» **GOAL OF THE EXERCISE**
Take the lines from the beginning of the data below through the line holding "(or_positive (MaxWaiters c)" and return exactly those.

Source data

(* ===== verification/Writer.v ===== *)
(** * Writer: the group-commit writer ([internal/aggregate/writer.go])

    One Export submits its deltas, the commit goroutine coalesces submissions
    into one transaction, applies it to the engine and answers the waiters.
    Deltas are shared by pointer between a submission, the pre-merged batch and
    the Export's reducer, so they live in a heap and a [DeltaMap] maps to
    locations.  The store's outcomes are arguments ([commit_group], the listed
    windows and [finalize_ok]); the registries drained into the same transaction
    and the metrics are other components.  Between steps the channel [w_queue]
    holds every submission in flight. *)
From S2P Require Import Prelude Float64 SeriesKey Sketch SketchCodec Delta Limiter Baseline Engine.

(* internal/aggregate/writer.go:36-62 DefaultCommitCoalesceMs *)
Definition DefaultCommitCoalesceMs : Z := 25.
Definition DefaultCommitMaxDeltas : Z := 5000.
Definition DefaultCommitMaxBytes : Z := Z.shiftl 8 20.
Definition DefaultCommitMaxPendingBytes : Z := Z.shiftl 64 20.
Definition DefaultCommitMaxWaiters : Z := 1024.
Definition DefaultCommitMaxPendingDeltas : Z := 200000.
Definition DefaultFinalizeIntervalSec : Z := 30.
Definition finalizeWindowsPerPass : Z := 32.

(** [deltaRowBytes], from [store_sqlite.go]. *)
Definition deltaRowBytes : Z := 96.
Definition Millisecond : Z := 1000000.

(** The knobs of the configuration; store, engine, registrar, metrics and clock
    are wired separately. *)
(* internal/aggregate/writer.go:65-94 WriterConfig *)
Record WriterConfig := mkWriterConfig {
  CoalesceWindow : Z;
  MaxBatchDeltas : Z;
  MaxBatchBytes : Z;
  MaxPendingBytes : Z;
  MaxWaiters : Z;
  MaxPendingDeltas : Z;
  FinalizeInterval : Z;
}.

(** [if x <= 0 { x = d }] *)
Definition or_positive (x d : Z) : Z := if x <=? 0 then d else x.

(* internal/aggregate/writer.go:97-126 WriterConfig.withDefaults *)
Definition writerDefaults (c : WriterConfig) : WriterConfig :=
  mkWriterConfig
    (or_positive (CoalesceWindow c) (DefaultCommitCoalesceMs * Millisecond))
    (or_positive (MaxBatchDeltas c) DefaultCommitMaxDeltas)
    (or_positive (MaxBatchBytes c) DefaultCommitMaxBytes)
    (or_positive (MaxPendingBytes c) DefaultCommitMaxPendingBytes)
    (or_positive (MaxWaiters c) DefaultCommitMaxWaiters)
    (or_positive (MaxPendingDeltas c) DefaultCommitMaxPendingDeltas)
    (if FinalizeInterval c =? 0 then DefaultFinalizeIntervalSec * Second else FinalizeInterval c).

(** Locations of deltas. *)
Abbreviation loc := nat (only parsing).
Abbreviation heap := (list AggregateDelta) (only parsing).
Abbreviation PtrMap := (list (SeriesWindowKey * loc)) (only parsing).

(** The reply channel [done] is the position of the submission in its batch. *)
(* internal/aggregate/writer.go:135-140 submission *)
Record submission := mkSubmission { sub_deltas : PtrMap; sub_bytes : Z; sub_count : Z }.

Inductive writer_error := ErrStoreClosed | ErrCommit | ErrSaturated (bound : string) (current limit : Z).

(* internal/aggregate/writer.go:129-132 commitResult *)
Record commitResult := mkCommitResult { cr_revision : Z; cr_err : option writer_error }.

(** The writer's counters ([atomic.Uint64]s and the cached backlog sample). *)
(* internal/aggregate/writer.go:143-185 WriterStats *)
Record WriterStats := mkWriterStats {
  Commits : Z; CommitErrors : Z; Deltas : Z; Rejections : Z;
  PendingBytes : Z; PendingDeltas : Z; Waiters : Z; Finalized : Z;
  CommitFailureStreak : Z; FinalizeFailureStreak : Z; FinalizeErrors : Z;
  st_MaxPendingBytes : Z; st_MaxPendingDeltas : Z; st_MaxWaiters : Z;
  DeltaLogRows : Z; DeltaLogAgeSeconds : f64; BacklogSampledAt : time;
}.

(* internal/aggregate/writer.go:227-273 Writer *)
Record Writer := mkWriter {
  w_cfg : WriterConfig;
  w_engine : Engine;
  w_heap : heap;
  w_queue : list submission;
  w_closed : bool;
  w_pendingBytes : Z;
  w_pendingDeltas : Z;
  w_waiters : Z;
  w_commits : Z;
  w_commitErrors : Z;
  w_deltas : Z;
  w_rejections : Z;
  w_finalized : Z;
  w_commitFailStreak : Z;
  w_finalizeErrors : Z;
  w_finalizeFailStreak : Z;
}.

(** The parts of the writer an operation replaces. *)
Definition set_pending (w : Writer) (bytes deltas waiters : Z) : Writer :=
  mkWriter (w_cfg w) (w_engine w) (w_heap w) (w_queue w) (w_closed w) bytes deltas waiters
    (w_commits w) (w_commitErrors w) (w_deltas w) (w_rejections w) (w_finalized w)
    (w_commitFailStreak w) (w_finalizeErrors w) (w_finalizeFailStreak w).
Definition set_queue (w : Writer) (q : list submission) : Writer :=
  mkWriter (w_cfg w) (w_engine w) (w_heap w) q (w_closed w) (w_pendingBytes w) (w_pendingDeltas w) (w_waiters w)
    (w_commits w) (w_commitErrors w) (w_deltas w) (w_rejections w) (w_finalized w)
    (w_commitFailStreak w) (w_finalizeErrors w) (w_finalizeFailStreak w).
Definition reject (w : Writer) : Writer :=
  mkWriter (w_cfg w) (w_engine w) (w_heap w) (w_queue w) (w_closed w) (w_pendingBytes w) (w_pendingDeltas w) (w_waiters w)
    (w_commits w) (w_commitErrors w) (w_deltas w) (u64 (w_rejections w + 1)) (w_finalized w)
    (w_commitFailStreak w) (w_finalizeErrors w) (w_finalizeFailStreak w).
Definition set_engine (w : Writer) (e : Engine) (h : heap) : Writer :=
  mkWriter (w_cfg w) e h (w_queue w) (w_closed w) (w_pendingBytes w) (w_pendingDeltas w) (w_waiters w)
    (w_commits w) (w_commitErrors w) (w_deltas w) (w_rejections w) (w_finalized w)
    (w_commitFailStreak w) (w_finalizeErrors w) (w_finalizeFailStreak w).
(** [commits], [commitErrors], [deltas] and the failure streak of one commit. *)
Definition count_commit (w : Writer) (failed : bool) (rows : Z) : Writer :=
  mkWriter (w_cfg w) (w_engine w) (w_heap w) (w_queue w) (w_closed w) (w_pendingBytes w) (w_pendingDeltas w) (w_waiters w)
    (u64 (w_commits w + 1)) (if failed then u64 (w_commitErrors w + 1) else w_commitErrors w)
    (if failed then w_deltas w else u64 (w_deltas w + rows)) (w_rejections w) (w_finalized w)
    (if failed then u64 (w_commitFailStreak w + 1) else 0) (w_finalizeErrors w) (w_finalizeFailStreak w).
(** [finalizeErrors] and [finalizeFailStreak] of a failure; [finalized] and the
    streak reset of a success. *)
Definition count_finalize (w : Writer) (failed : bool) : Writer :=
  mkWriter (w_cfg w) (w_engine w) (w_heap w) (w_queue w) (w_closed w) (w_pendingBytes w) (w_pendingDeltas w) (w_waiters w)
    (w_commits w) (w_commitErrors w) (w_deltas w) (w_rejections w)
    (if failed then w_finalized w else u64 (w_finalized w + 1)) (w_commitFailStreak w)
    (if failed then u64 (w_finalizeErrors w + 1) else w_finalizeErrors w)
    (if failed then u64 (w_finalizeFailStreak w + 1) else 0).

(** [closed.Store(true)] of [Shutdown]. *)
Definition close_writer (w : Writer) : Writer :=
  mkWriter (w_cfg w) (w_engine w) (w_heap w) (w_queue w) true (w_pendingBytes w) (w_pendingDeltas w) (w_waiters w)
    (w_commits w) (w_commitErrors w) (w_deltas w) (w_rejections w) (w_finalized w)
    (w_commitFailStreak w) (w_finalizeErrors w) (w_finalizeFailStreak w).

(* internal/aggregate/writer.go:276-303 NewWriter *)
Definition NewWriter (cfg : WriterConfig) (e : Engine) : Writer :=
  mkWriter (writerDefaults cfg) e [] [] false 0 0 0 0 0 0 0 0 0 0 0.

(** ** Admission *)

(* internal/aggregate/writer.go:757-770 estimateDeltaBytes *)
Definition estimateDeltaBytes (h : heap) (m : PtrMap) : option Z :=
  opt_foldl (fun n entry =>
    let n := n + deltaRowBytes in
    match h !! snd entry with
    | Some d =>
        match d_Sketch d with
        | None => Some n
        | Some s => bins ← PopulatedBins s; Some (n + 16 + Z.min bins SketchMaxSerializedBins * 3)
        end
    | None => Some n
    end) 0 m.

(* internal/aggregate/writer.go:500-521 Writer.admit *)
Definition admitSubmission (w : Writer) (s : submission) : Writer * option writer_error :=
  let c := w_cfg w in
  let err :=
    if MaxWaiters c <=? w_waiters w then Some (ErrSaturated "waiters" (w_waiters w) (MaxWaiters c))
    else if MaxPendingBytes c <? w_pendingBytes w + sub_bytes s
    then Some (ErrSaturated "bytes" (w_pendingBytes w + sub_bytes s) (MaxPendingBytes c))
    else if MaxPendingDeltas c <? w_pendingDeltas w + sub_count s
    then Some (ErrSaturated "deltas" (w_pendingDeltas w + sub_count s) (MaxPendingDeltas c))
    else None in
  match err with
  | Some _ => (reject w, err)
  | None =>
      (set_pending w (w_pendingBytes w + sub_bytes s) (w_pendingDeltas w + sub_count s) (w_waiters w + 1), None)
  end.

(* internal/aggregate/writer.go:524-530 Writer.release *)
Definition release (w : Writer) (s : submission) : Writer :=
  set_pending w (w_pendingBytes w - sub_bytes s) (w_pendingDeltas w - sub_count s) (w_waiters w - 1).

(** [ApplyErr] up to the wait for [done]: an answer at once ([inl]), or the
    submission is queued ([inr]).  [stopped] is the race of the send with the
    shutdown. *)
(* internal/aggregate/writer.go:471-497 Writer.ApplyErr *)
Definition ApplyErr (w : Writer) (m : PtrMap) (stopped : bool) : option (Writer * (commitResult + submission)) :=
  if (length m =? 0)%nat then Some (w, inl (mkCommitResult (e_revision (w_engine w)) None))
  else if w_closed w then Some (w, inl (mkCommitResult (e_revision (w_engine w)) (Some ErrStoreClosed)))
  else
    bytes ← estimateDeltaBytes (w_heap w) m;
    let s := mkSubmission m bytes (Z.of_nat (length m)) in
    match admitSubmission w s with
    | (w, Some err) => Some (w, inl (mkCommitResult (e_revision (w_engine w)) (Some err)))
    | (w, None) =>
        if stopped then Some (release w s, inl (mkCommitResult (e_revision (w_engine w)) (Some ErrStoreClosed)))
        else Some (set_queue w (w_queue w ++ [s]), inr s)
    end.

(** ** The commit *)

(** One entry of the pre-merge: the first location seen for a key is merged
    into in place. *)
Definition premerge_one (acc : heap * gmap SeriesWindowKey loc) (entry : SeriesWindowKey * loc)
    : option (heap * gmap SeriesWindowKey loc) :=
  let '(h, merged) := acc in
  let '(swk, p) := entry in
  match merged !! swk with
  | Some cur =>
      c ← h !! cur;
      d ← h !! p;
      c' ← DeltaMerge c (Some d);
      Some (<[cur := c']> h, merged)
  | None => Some (h, <[swk := p]> merged)
  end.

Definition premerge (h : heap) (batch : list submission) : option (heap * gmap SeriesWindowKey loc) :=
  opt_foldl premerge_one (h, ∅) (mjoin (sub_deltas <$> batch)).

(** The deltas a map of locations denotes. *)
Definition deref (h : heap) (merged : gmap SeriesWindowKey loc) : gmap SeriesWindowKey AggregateDelta :=
  omap (fun p => h !! p) merged.

(** The rows of [CommitGroup] that carry deltas and baselines. *)
Record GroupBatch := mkGroupBatch {
  gb_Deltas : gmap SeriesWindowKey AggregateDelta;
  gb_Baselines : list DirtyBaseline;
}.

(* internal/aggregate/writer.go:674-679 Writer.finish *)
Definition finish (w : Writer) (batch : list submission) (res : commitResult) : Writer * list commitResult :=
  (foldl release w batch, (fun _ => res) <$> batch).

» **TASK SOLUTION**
(* ===== verification/Writer.v ===== *)
(** * Writer: the group-commit writer ([internal/aggregate/writer.go])

    One Export submits its deltas, the commit goroutine coalesces submissions
    into one transaction, applies it to the engine and answers the waiters.
    Deltas are shared by pointer between a submission, the pre-merged batch and
    the Export's reducer, so they live in a heap and a [DeltaMap] maps to
    locations.  The store's outcomes are arguments ([commit_group], the listed
    windows and [finalize_ok]); the registries drained into the same transaction
    and the metrics are other components.  Between steps the channel [w_queue]
    holds every submission in flight. *)
From S2P Require Import Prelude Float64 SeriesKey Sketch SketchCodec Delta Limiter Baseline Engine.

(* internal/aggregate/writer.go:36-62 DefaultCommitCoalesceMs *)
Definition DefaultCommitCoalesceMs : Z := 25.
Definition DefaultCommitMaxDeltas : Z := 5000.
Definition DefaultCommitMaxBytes : Z := Z.shiftl 8 20.
Definition DefaultCommitMaxPendingBytes : Z := Z.shiftl 64 20.
Definition DefaultCommitMaxWaiters : Z := 1024.
Definition DefaultCommitMaxPendingDeltas : Z := 200000.
Definition DefaultFinalizeIntervalSec : Z := 30.
Definition finalizeWindowsPerPass : Z := 32.

(** [deltaRowBytes], from [store_sqlite.go]. *)
Definition deltaRowBytes : Z := 96.
Definition Millisecond : Z := 1000000.

(** The knobs of the configuration; store, engine, registrar, metrics and clock
    are wired separately. *)
(* internal/aggregate/writer.go:65-94 WriterConfig *)
Record WriterConfig := mkWriterConfig {
  CoalesceWindow : Z;
  MaxBatchDeltas : Z;
  MaxBatchBytes : Z;
  MaxPendingBytes : Z;
  MaxWaiters : Z;
  MaxPendingDeltas : Z;
  FinalizeInterval : Z;
}.

(** [if x <= 0 { x = d }] *)
Definition or_positive (x d : Z) : Z := if x <=? 0 then d else x.

(* internal/aggregate/writer.go:97-126 WriterConfig.withDefaults *)
Definition writerDefaults (c : WriterConfig) : WriterConfig :=
  mkWriterConfig
    (or_positive (CoalesceWindow c) (DefaultCommitCoalesceMs * Millisecond))
    (or_positive (MaxBatchDeltas c) DefaultCommitMaxDeltas)
    (or_positive (MaxBatchBytes c) DefaultCommitMaxBytes)
    (or_positive (MaxPendingBytes c) DefaultCommitMaxPendingBytes)
    (or_positive (MaxWaiters c) DefaultCommitMaxWaiters)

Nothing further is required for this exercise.